4 Smart Yet Simple Window Additions To Keep Your Home Naturally Cooler

Hello, my name is Harold. I am quite new to using the internet. My granddaughter taught me how to use this computer so I decided to start a blog. I didn't have an idea for what I should base my blog on. My wife suggested that I start a home and garden blog. I should make it clear that I am not a home and garden expert so all this advice consists of things I have learnt myself or been taught by others when I have been working on my own property. I hope you enjoy my blog and find it useful.

4 Smart Yet Simple Window Additions To Keep Your Home Naturally Cooler

27 April 2018
 Categories: Home & Garden, Blog

The struggle to keep a home comfortably cool during the summer months is all too familiar for many Australian homeowners.

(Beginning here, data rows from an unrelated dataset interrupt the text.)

(** [_unittest_config_participant]; [shouldRunTCKParticipant] is the
    global [_shouldRunTCKParticipant], [tck_participant] stands for
    [_unittest_config_participant_tck]. *)
Definition unittest_config_participant
    (shouldRunTCKParticipant : bool)
    (tck_participant : gmap nat (list string) → config →
                       gmap nat (list string) * config)
    (h : gmap nat (list string)) (c : config)
    : gmap nat (list string) * config :=
  let '(h, vmArgs1) :=
    list_add h (vmArgs c) ["-Dpolyglot.engine.WarnInterpreterOnly=false"] in
  let '(h, vmArgs2) :=
    list_add h vmArgs1 ["--add-exports=java.base/jdk.internal.module=ALL-UNNAMED"] in
  let h := list_extend h (mainClassArgs c)
             ["-JUnitOpenPackages"; "org.graalvm.truffle/*=ALL-UNNAMED"] in
  let h := list_extend h (mainClassArgs c)
             ["-JUnitOpenPackages"; "org.graalvm.truffle.compiler/*=ALL-UNNAMED"] in
  let h := list_extend h (mainClassArgs c)
             ["-JUnitOpenPackages"; "org.graalvm.truffle.runtime/*=ALL-UNNAMED"] in
  let h := list_extend h (mainClassArgs c)
             ["-JUnitOpenPackages"; "org.graalvm.polyglot/*=ALL-UNNAMED"] in
  let h := list_extend h (mainClassArgs c)
             ["-JUnitOpenPackages"; "org.graalvm.sl/*=ALL-UNNAMED"] in
  let h := list_extend h (mainClassArgs c)
             ["-JUnitOpenPackages"; "org.graalvm.truffle/*=org.graalvm.sl"] in
  let config := {| vmArgs := vmArgs2; mainClass := mainClass c;
                   mainClassArgs := mainClassArgs c |} in
  if shouldRunTCKParticipant then tck_participant h config else (h, config).

(** The arguments the participant adds. *)
Definition added_vm_args : list string :=
  ["-Dpolyglot.engine.WarnInterpreterOnly=false";
   "--add-exports=java.base/jdk.internal.module=ALL-UNNAMED"].

Definition added_main_class_args : list string :=
  ["-JUnitOpenPackages"; "org.graalvm.truffle/*=ALL-UNNAMED";
   "-JUnitOpenPackages"; "org.graalvm.truffle.compiler/*=ALL-UNNAMED";
   "-JUnitOpenPackages"; "org.graalvm.truffle.runtime/*=ALL-UNNAMED";
   "-JUnitOpenPackages"; "org.graalvm.polyglot/*=ALL-UNNAMED";
   "-JUnitOpenPackages"; "org.graalvm.sl/*=ALL-UNNAMED";
   "-JUnitOpenPackages"; "org.graalvm.truffle/*=org.graalvm.sl"].

End Participant.

(** A build and unit tests that always succeed, and a build that fails
    at the bit width 4. *)
Definition passing_tools : Gate.gate_tools :=
  {| Gate.g_build := λ _, None; Gate.g_unittest := λ _, None |}.

Definition failing_build_tools : Gate.gate_tools :=
  {| Gate.g_build := λ args,
       if bool_decide (args = Gate.build_args 4) then Some (SystemExit 1)
       else None;
     Gate.g_unittest := λ _, None |}.

(** VM arguments that give the truffle class path twice. *)
Definition appended_twice : list string :=
  ["-Dtruffle.class.path.append=a.jar"; "-ea";
   "-Dtruffle.class.path.append=b.jar"].

(** ** The TCK participant: [_unittest_config_participant_tck]. *)

Module TckParticipant.

(** [s.split(sep)] for a separator of one character. *)
Fixpoint split_char (sep : ascii) (s : string) : list string :=
  match s with
  | EmptyString => [EmptyString]
  | String c r =>
      if Ascii.eqb c sep then EmptyString :: split_char sep r
      else match split_char sep r with
           | part :: parts => String c part :: parts
           | [] => [String c EmptyString]
           end
  end.

(** [sep.join(l)] *)
Definition join_char (sep : ascii) (l : list string) : string :=
  String.concat (String sep EmptyString) l.

(** The keys of an [OrderedDict], in the order of insertion.
    [d[k] = None]: *)
Definition od_add (d : list string) (k : string) : list string :=
  if bool_decide (k ∈ d) then d else d ++ [k].

(** [d.pop(k, None)] *)
Definition od_pop (d : list string) (k : string) : list string :=
  List.filter (λ e, negb (String.eqb e k)) d.

(** A builder filled from the value of an option: nothing for [None] and
    for the empty string, the parts of the value otherwise. *)
Definition builder_of (pathsep : ascii) (value : option string) : list string :=
  match value with
  | Some v =>
      if String.eqb v "" then []
      else fold_left od_add (split_char pathsep v) []
  | None => []
  end.

(** [if index: vmArgs[index] = value else: vmArgs.append(value)].  The
    index comes from a search in [vmArgs] and is in range. *)
Definition replace_or_append (vmArgs : list string) (index : option nat)
    (value : string) : list string :=
  match index with
  | Some (S i) => <[S i := value]> vmArgs
  | _ => vmArgs ++ [value]
  end.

Good insulation and a robust air conditioner can only do so much and there is always a room where the windows cop the brunt of the summer sun. Usually, these are north facing windows that are exposed to sunlight all day as the sun makes its arc across the sky.

Fortunately, it's possible to make a big difference to the amount of heat that radiates through these windows by adding passive cooling elements. Passive cooling is essentially the concept of keeping a home cool by preventing it from getting hot in the first place. Here are four smart yet simple ways that you can reduce the heat intake via the windows in your home.

1. Add exterior awnings

Awnings are protruding shades that are fitted along the top edge of your window frame. They are generally either made from a heavy-duty canvas or treated aluminium. During summer, when the sun is higher in the sky, awnings shade your windows from the brunt of the solar heat. During the winter, the sun's path is lower which means that you'll still get the benefit of natural warmth via the windows.

2. Add deciduous vines

For a more natural look, deciduous vines are a great way to shield your windows from the sun's heat during summer. They can be planted and trained across a simple frame or trellis above your window. In summer, the broad, dense foliage will create great natural shade. During winter, when the leaves fall off, you'll enjoy the warmth that the bare vines allow to enter your home.

3. Add insulated shutters

Shutters have been used for many decades to help keep homes in hot climates cooler. Modern shutters are even more efficient at this purpose and are designed with insulated cores to keep heat out in summer and warmth in during winter. Shutters give you total control over how much light and airflow you'd like and the louvres can be slanted to maximise or minimise heat loss or heat gain.

4. Add blackout curtains

If adding an external structure to maximise shade isn't an option, then choosing the right curtains can still make a big difference to maintaining a cooler home during summer. Modern blackout curtains are made to effectively repel solar heat as well as blocking out light. This might not be a practical option in the living room but they're a good choice in a bedroom where you don't need natural light throughout the day.